As a practical matter, it generally didn’t matter that such variations appeared on assorted forms of ID, contracts, and paperwork. For instance, his reparations check from the German government had a different variation from the name on the papers he used to open his bank account, but the bank still let him deposit it.
All of my relatives from his generation have more than one name. Another grandfather of mine was born Aleksander and was called “Sasha” by friends; he had his name changed to Seymour when he got to Canada. His ID documents were also a grab bag.
None of this mattered to him either: Airlines would sell him tickets, border guards would stamp his passport, and rental agencies would let him drive away in their cars in spite of the minor variations on his IDs. But after 9/11, all of that changed. Suddenly, it was “computer says no” unless everything matched perfectly.
A global rush for legal name changes took place in the early 2000s, not because people were actually changing their names, but because they needed to perform the bureaucratic rite of standardizing the name they’d used all along for recognition by these brittle new machines with their database schema.
The dynamic at work here conforms to the principle I call the “Shitty Technology Adoption Curve,” which describes the process by which abusive technologies work their way up the privilege gradient. Every bad technological idea is first applied to poor people, refugees, prisoners, kids, psychiatric patients, and other people who can’t push back. Their bodies are used to sand the rough edges and sharp corners off the technology, to normalize it so that it can be imposed on people with more power and influence.
The final stage in this process occurs when people are persuaded to adopt the technology as a luxury good. Twenty years ago, if you ate your dinner under an always on closed-circuit television system, it was because you were in a supermax prison. Today, it’s because you bought yourself a premium home-surveillance system from Google, Amazon, or Apple.

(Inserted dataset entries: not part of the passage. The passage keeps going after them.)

(** C1, at [in_dim = out_dim = rank = 2], [alpha = 4] and the weight
    [[3, 0], [0, 1]].  [initialize_pissa()] succeeds on the exact-SVD path;
    it stores the singular values divided by [alpha / rank = 2] and the
    residual computed from these divided values, [[3/2, 0], [0, 1/2]].  The
    total transform of the layer is then [[9/2, 0], [0, 3/2]], not the
    original weight, and [forward] maps [[1, 1]] to [[9/2, 3/2]] where the
    original weight gives [[3, 1]]. *)
Theorem initialize_pissa_2x2_overshoots_original_weight :
  PiSSALinear.initialize_pissa (backend := exact_backend) PyNone loaded_2x2
  = (Ok tt, decomposed_2x2)
  /\ PiSSALinear.weight loaded_2x2 = RealTensor float32 W31
  /\ PiSSALinear.pissa_s decomposed_2x2
     = RealTensor float32 [Q2Qc (3 # 2); Q2Qc (1 # 2)]
  /\ PiSSALinear.weight decomposed_2x2
     = RealTensor float32 (mkMat 2 [[Q2Qc (3 # 2); 0]; [0; Q2Qc (1 # 2)]])
  /\ total_weight decomposed_2x2
     = Ok (mkMat 2 [[Q2Qc (9 # 2); 0]; [0; Q2Qc (3 # 2)]])
  /\ total_weight decomposed_2x2 <> Ok W31
  /\ (forall keep : nat -> bool,
         PiSSALinear.forward decomposed_2x2 keep x11
         = Ok [Q2Qc (9 # 2); Q2Qc (3 # 2)])
  /\ F_linear x11 W31 None = Ok [Qz 3; 1].
Proof.
  repeat split; try reflexivity.
  intros H. apply (f_equal (fun r => match r with
                                     | Ok M => map (map this) (rows M)
                                     | Raise _ => []
                                     end)) in H.
  vm_compute in H. discriminate.
Qed.

(** C2, at a source with a bias and at a source with a quantised base.
    [from_lora_linear] returns a variant for both: the two [ValueError]
    objects are never raised.  The variant built from the biased source has
    no bias, the one built from the quantised source has a plain base. *)
Theorem from_lora_linear_returns_for_bias_and_quantized_base :
  (exists src new_linear,
      layer_bias = Ok src
      /\ PiSSALinear.use_bias src = true
      /\ PiSSALinear.bias src <> None
      /\ QATPiSSALinear.from_lora_linear (backend := exact_backend) cpu_env src None None
         = Ok new_linear
      /\ PiSSALinear.bias (QATPiSSALinear.super new_linear) = None)
  /\
  (exists src new_linear,
      layer_nf4 = Ok src
      /\ PiSSALinear._quantize_base src = true
      /\ QATPiSSALinear.from_lora_linear (backend := exact_backend) cpu_env src None None
         = Ok new_linear
      /\ PiSSALinear._quantize_base (QATPiSSALinear.super new_linear) = false).
Proof.
  split.
  - eexists. eexists. split; [reflexivity|]. split; [reflexivity|].
    split; [discriminate|]. split; reflexivity.
  - eexists. eexists. split; [reflexivity|]. split; [reflexivity|].
    split; reflexivity.
Qed.

(** C8 fails on the code: each of these constructions succeeds, with
    [alpha = 0], [alpha = -1], [rank = 0], [in_dim = 0], [out_dim = 0],
    [dropout = 1] and [dropout = -1/2]. *)
Lemma init_accepts_unvalidated_parameters :
  is_ok (PiSSALinear.__init__ (backend := exact_backend) cpu_env
           1 1 1 0 0 false false []) = true
  /\ is_ok (PiSSALinear.__init__ (backend := exact_backend) cpu_env
              1 1 1 (Qz (-1)) 0 false false []) = true
  /\ is_ok (PiSSALinear.__init__ (backend := exact_backend) cpu_env
              1 1 0 1 0 false false []) = true
  /\ is_ok (PiSSALinear.__init__ (backend := exact_backend) cpu_env
              0 1 1 1 0 false false []) = true
  /\ is_ok (PiSSALinear.__init__ (backend := exact_backend) cpu_env
              1 0 1 1 0 false false []) = true
  /\ is_ok (PiSSALinear.__init__ (backend := exact_backend) cpu_env
              1 1 1 1 1 false false []) = true
  /\ is_ok (PiSSALinear.__init__ (backend := exact_backend) cpu_env
              1 1 1 1 (Q2Qc (-1 # 2)) false false []) = true.
Proof. repeat split; reflexivity. Qed.

(** A layer of rank zero can be built, and its [forward] then fails on the
    division [alpha / rank] although the base transform succeeds. *)
Lemma forward_rank_zero :
  exists self,
    PiSSALinear.__init__ (backend := exact_backend) cpu_env 1 1 0 1 0 false false []
    = Ok self
    /\ PiSSALinear.forward self (fun _ => true) [1]
       = Raise (ZeroDivisionError msg_division_by_zero)
    /\ is_ok (PiSSALinear.base_transform false false (PiSSALinear.weight self)
                                         (PiSSALinear.bias self) [1]) = true.
Proof. eexists. repeat split; reflexivity. Qed.


(** ** The general statements at concrete layers *)

(** C3 on [PiSSALinear(2, 3, rank=1, alpha=4, dropout=0.5, use_bias=True)]. *)
Lemma forward_after_construction_witness :
  layer_bias = Ok (get_ok blank layer_bias)
  /\ PiSSALinear.pissa_s (get_ok blank layer_bias) = RealTensor float32 [0]
  /\ forall (keep : nat -> bool) (x : vec),
      PiSSALinear.forward (get_ok blank layer_bias) keep x
      = PiSSALinear.base_transform false true
          (PiSSALinear.weight (get_ok blank layer_bias))
          (PiSSALinear.bias (get_ok blank layer_bias)) x.
Proof.
  split; [reflexivity|].
  pose proof (@forward_after_construction_is_base_transform exact_backend
                cpu_env 2 3 1 (Qz 4) (Q2Qc (1 # 2)) true false []
                (get_ok blank layer_bias) eq_refl) as [Hs [_ Hf]].
  split; [exact Hs|].
  apply Hf. discriminate.
Defined.

(** C4 on a disabled [PiSSALinear] and a disabled [QATPiSSALinear]. *)
Lemma forward_disabled_witness :
  let self := PiSSALinear.set_disabled true decomposed_2x2 in
  let qat := QATPiSSALinear.mk self (QATPiSSALinear.FakeQuantizer (config_group 2))
                               QATPiSSALinear.Identity in
  PiSSALinear.disabled self = true
  /\ (forall keep x,
         PiSSALinear.forward self keep x
         = PiSSALinear.base_transform false false (PiSSALinear.weight self) None x)
  /\ (forall keep x,
         QATPiSSALinear.forward (backend := exact_backend) qat keep x
         = QATPiSSALinear.base_transform (backend := exact_backend)
             (QATPiSSALinear.FakeQuantizer (config_group 2))
             QATPiSSALinear.Identity (PiSSALinear.weight self) x).
Proof.
  intros self qat. split; [reflexivity|]. split; intros keep x.
  - apply (proj1 (@forward_disabled_is_base_transform exact_backend) self keep x).
    reflexivity.
  - apply (proj2 (@forward_disabled_is_base_transform exact_backend) qat keep x).
    reflexivity.
Defined.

As with the DVB guys’ “authorized domain,” the Netflix anti-sharing tools are designed for rich people. If you travel for business and stay in the kind of hotel where the TV has its own Netflix client that you can plug your username and password into, Netflix will give you a seven-day temporary code to use. But unless you connect to your home Wi-Fi network and stream a show every 31 days, Netflix will lock you out of your devices. Once blocked, you have to contact Netflix. Cue laughter in Big Tech customer service.
Why is Netflix putting the screws to its customers? It’s part of the “enshittification” cycle (another coinage of mine), in which the platform company first allocates surpluses to its users, luring them in and using them as bait for business customers. Then, once the consumers turn up, the company reallocates surpluses to businesses, lavishing them with low commissions and lots of revenue opportunities. And after they’re locked in, the company starts to claw back the surpluses for itself.
Remember when Netflix was in the business of mailing red envelopes full of DVDs around the country? That was allocating surpluses to users. The movie companies hated this, and considered it theft—a proposition that was at least as valid as Netflix’s complaints about password sharing. But every pirate wants to be an admiral. When Netflix did it to the studios, it was progress—when you do it to Netflix, however, it’s theft. So if you define family in ways that make Netflix less money, that’s felony contempt of its business model.
Netflix isn’t the only company that has tried to embed a definition of family in service offerings—Apple and Google have also made their own ham-fisted attempts. But just because a business’s shareholders would prefer to assign sharp-edged borders to notions such as family, households, names, and addresses doesn’t mean that we can—or should.